* _EXERCISE GOAL_
Go over the data and keep only the lines that include "auto".

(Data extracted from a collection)

Lemma SFsub_cancel sx mx ex sy my ey :
  valid_binary prec emax (S754_finite sx mx ex) = true ->
  valid_binary prec emax (S754_finite sy my ey) = true ->
  scaled_value prec emax (S754_finite sx mx ex)
    - scaled_value prec emax (S754_finite sy my ey) = 0 ->
  SFsub prec emax (S754_finite sx mx ex) (S754_finite sy my ey) = S754_zero false.
Proof.
  intros Vx Vy HV. cbn [SFsub].
  pose proof (valid_finite_emin _ _ _ _ _ Vx). pose proof (valid_finite_emin _ _ _ _ _ Vy).
  set (ez := Z.min ex ey).
  assert (0 < 2 ^ (ez - emin prec emax)) by (apply pow2_pos; lia).
  assert (cond_Zopp sx (Zpos (fst (shl_align mx ex ez))) -
          cond_Zopp sy (Zpos (fst (shl_align my ey ez))) = 0) as ->; [| reflexivity].
  apply Z.mul_reg_r with (2 ^ (ez - emin prec emax)); [lia |].
  rewrite Z.mul_sub_distr_r, !cond_Zopp_mul.
  rewrite !(shl_align_scaled prec emax) by lia. cbn [scaled_value] in HV. lia.
Qed.

End Exact.

(** ** binary32 *)

Lemma F32_prec_pos : 0 < F32.prec.
Proof. reflexivity. Qed.

Lemma F32_prec_emax : F32.prec < F32.emax.
Proof. reflexivity. Qed.

Lemma of_int_rounds z :
  rounds_to F32.prec F32.emax (F32.of_int z) (z * 2 ^ 149).
Proof.
  pose proof (binary_normalize_spec F32.prec F32.emax F32_prec_pos F32_prec_emax
                z 0 ltac:(vm_compute; discriminate)) as H.
  cbv zeta in H. destruct H as [H1 [H2 [H3 [_ H5]]]].
  unfold rounds_to. auto.
Qed.

Lemma of_int_valid z : F32.valid (F32.of_int z) = true.
Proof. apply of_int_rounds. Qed.

Lemma of_int_finite z : int_range z -> is_finite (F32.of_int z) = true.
Proof.
  intros [Hlo Hhi]. apply of_int_rounds.
  unfold INT_MIN, INT_MAX in *.
  assert (overflow_threshold F32.prec F32.emax = 2 ^ 277 - 2 ^ 252) as -> by reflexivity.
  lia.
Qed.

Lemma Zdigits2_abs_le z k :
  Z.abs z < 2 ^ k -> 0 <= k -> Zdigits2 z <= k.
Proof.
  intros Hz Hk. destruct z as [| p | p].
  - simpl. lia.
  - apply (Zdigits2_le (Zpos p) k); lia.
  - change (Zdigits2 (Zneg p)) with (Zdigits2 (Zpos p)).
    apply (Zdigits2_le (Zpos p) k); lia.
Qed.
(** C7, as the code has it.  On a tick, [render] gives the time uniform the
    timestamp of that tick in seconds, [time * 0.001]: the reading of the
    host's presentation clock, which no loop instance re-bases.  Over the life
    of the component the values pushed are those of the ticks delivered while
    an instance is mounted, in order; they increase with the timestamps. *)
Theorem C7_time_uniform_is_the_host_clock
    (uniforms : Uniforms) (refs : Refs) (events : list LifeEvent) :
  loc_time uniforms = true ->
  (forall gl time, uTime (render uniforms refs gl time) = time * (1 # 1000)) /\
  (forall gl times,
     map uTime (render_loop uniforms refs gl times)
     = map (fun time => time * (1 # 1000)) times) /\
  (forall gl times,
     StronglySorted Qle times ->
     StronglySorted Qle (map uTime (render_loop uniforms refs gl times))) /\
  rev (map snd (timeLog (life uniforms refs events)))
  = map (fun time => time * (1 # 1000)) (delivered false events).
Proof.
  intros Hloc.
  split; [intros gl time; now apply render_time|].
  split; [intros gl times; now apply render_loop_times|].
  split.
  - intros gl times Hs. rewrite render_loop_times by exact Hloc.
    now apply to_seconds_sorted.
  - unfold life. rewrite life_log by (auto; reflexivity).
    cbn [unmounted animationRef timeLog map]. rewrite app_nil_r.
    apply rev_involutive.
Qed.
(** [baseMerge(object, source)]: the source's enumerable string-keyed
    properties are merged into [object], which is updated in place; the
    result is [object] after the merge.  Symbol keys of the source are not
    enumerated. *)
Fixpoint baseMerge (customizer : value -> value -> option value)
    (object : value) (source : value) {struct source} : option value :=
  let visit (k : pkey) (v : value) (acc : option value) : option value :=
    mergeProp customizer (fun t => baseMerge customizer t v) k v acc in
  match source with
  | VObj f | VInst _ f => fold_fields (fun s => visit (PName s)) f (Some object)
  | VArr l => fold_elems (fun i => visit (PIndex i)) O l (Some object)
  | _ => Some object
  end.

(** [mergeWith(object, source, customizer)] with one source: a falsy
    source is skipped. *)
Definition mergeWith (object source : value)
    (customizer : value -> value -> option value) : option value :=
  match object with
  | VObj _ | VInst _ _ | VArr _ =>
      if truthy source then baseMerge customizer object source
      else Some object
  | _ => None
  end.

End LodashMerge.

(* ================================================================== *)
(** ** [lib/utils/object.ts] *)
(* ================================================================== *)

Module ObjectUtils.

(** The customizer of [mergeDefaults]. *)
Definition defaultsCustomizer (objectValue sourceValue : value)
  : option value :=
  if negb (Lodash.isPlainObject objectValue)
     && negb (is_undefined objectValue)
  then
    if Lodash.isFunction objectValue && Lodash.baseIsNative objectValue
    then LodashClone.defined
           (if truthy sourceValue then sourceValue else objectValue)
    else LodashClone.defined objectValue
  else None.

(** [mergeDefaults(a, b)] updates [a] in place and returns it. *)
Definition mergeDefaults (a b : value) : option value :=
  LodashMerge.mergeWith a b defaultsCustomizer.

(** The callback of the [forOwn] in [merge]. *)
Definition mergeEntry (merge_ : list value -> option value)
    (acc : option props) (kv : string * value) : option props :=
  match acc with
  | None => None
  | Some result =>
      let '(key, value_) := kv in
      let current := read (KStr key) result in
      if is_undefined value_ then Some result
      else if negb (truthy current) then Some (assign (KStr key) value_ result)
      else if Lodash.isPlainObject value_ && Lodash.isPlainObject current then
        match merge_ [current; value_] with
        | Some r => Some (assign (KStr key) r result)
        | None => None
        end
      else
        match value_, current with
        | VArr xs, VArr ys => Some (assign (KStr key) (VArr (xs ++ ys)) result)
        | _, _ => Some (assign (KStr key) value_ result)
        end
  end.

(** [merge(...args)]; [fuel] bounds the depth of nested calls.  The
    result is a fresh object without prototype, which [isPlainObject]
    accepts. *)
Fixpoint merge (fuel : nat) (args : list value) : option value :=
  match fuel with
  | O => None
  | S fuel' =>
      option_map VObj
        (fold_left
           (fun acc obj =>
              fold_left (mergeEntry (merge fuel'))
                (Lodash.forOwn_entries obj) acc)
           args (Some []))
  end.

(** The customizer passed by [cloneDeep]. *)
Definition cloneCustomizer (onlyPlain : bool) (elem : value) : option value :=
  if isArray elem || Lodash.isPlainObject elem then None
  else if onlyPlain || typeof_object elem then LodashClone.defined elem
  else
    match elem with
    | VFunc _ _ (Some r) => LodashClone.defined r
    | _ => None
    end.

Definition cloneDeep (obj : value) (onlyPlain : bool) : value :=
  LodashClone.cloneDeepWith
    (if truthy obj then obj else VObj [])
    (cloneCustomizer onlyPlain).

(** [subPath ? `${subPath}.${key}` : key] *)
Definition pathToProperty (subPath : option string) (key : string) : string :=
  match subPath with
  | Some p => if truthy (VStr p) then p ++ "." ++ key else key
  | None => key
  end.

(** The inner [flattenObject], threading the shared [flattenedObj]. *)
Fixpoint flattenObject (obj : value) (subPath : option string)
    (flattenedObj : props) {struct obj} : props :=
  let visit (key : string) (v : value) (acc : props) : props :=
    let p := pathToProperty subPath key in
    if is_nonnull_object v then flattenObject v (Some p) acc
    else assign (KStr p) v acc in
  match obj with
  | VObj f | VInst _ f => fold_fields visit f flattenedObj
  | VArr l => fold_elems (fun i => visit (index_key i)) O l flattenedObj
  | _ => flattenedObj
  end.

* _RESULT OF THE EXERCISE_
  unfold rounds_to. auto.
  - unfold life. rewrite life_log by (auto; reflexivity).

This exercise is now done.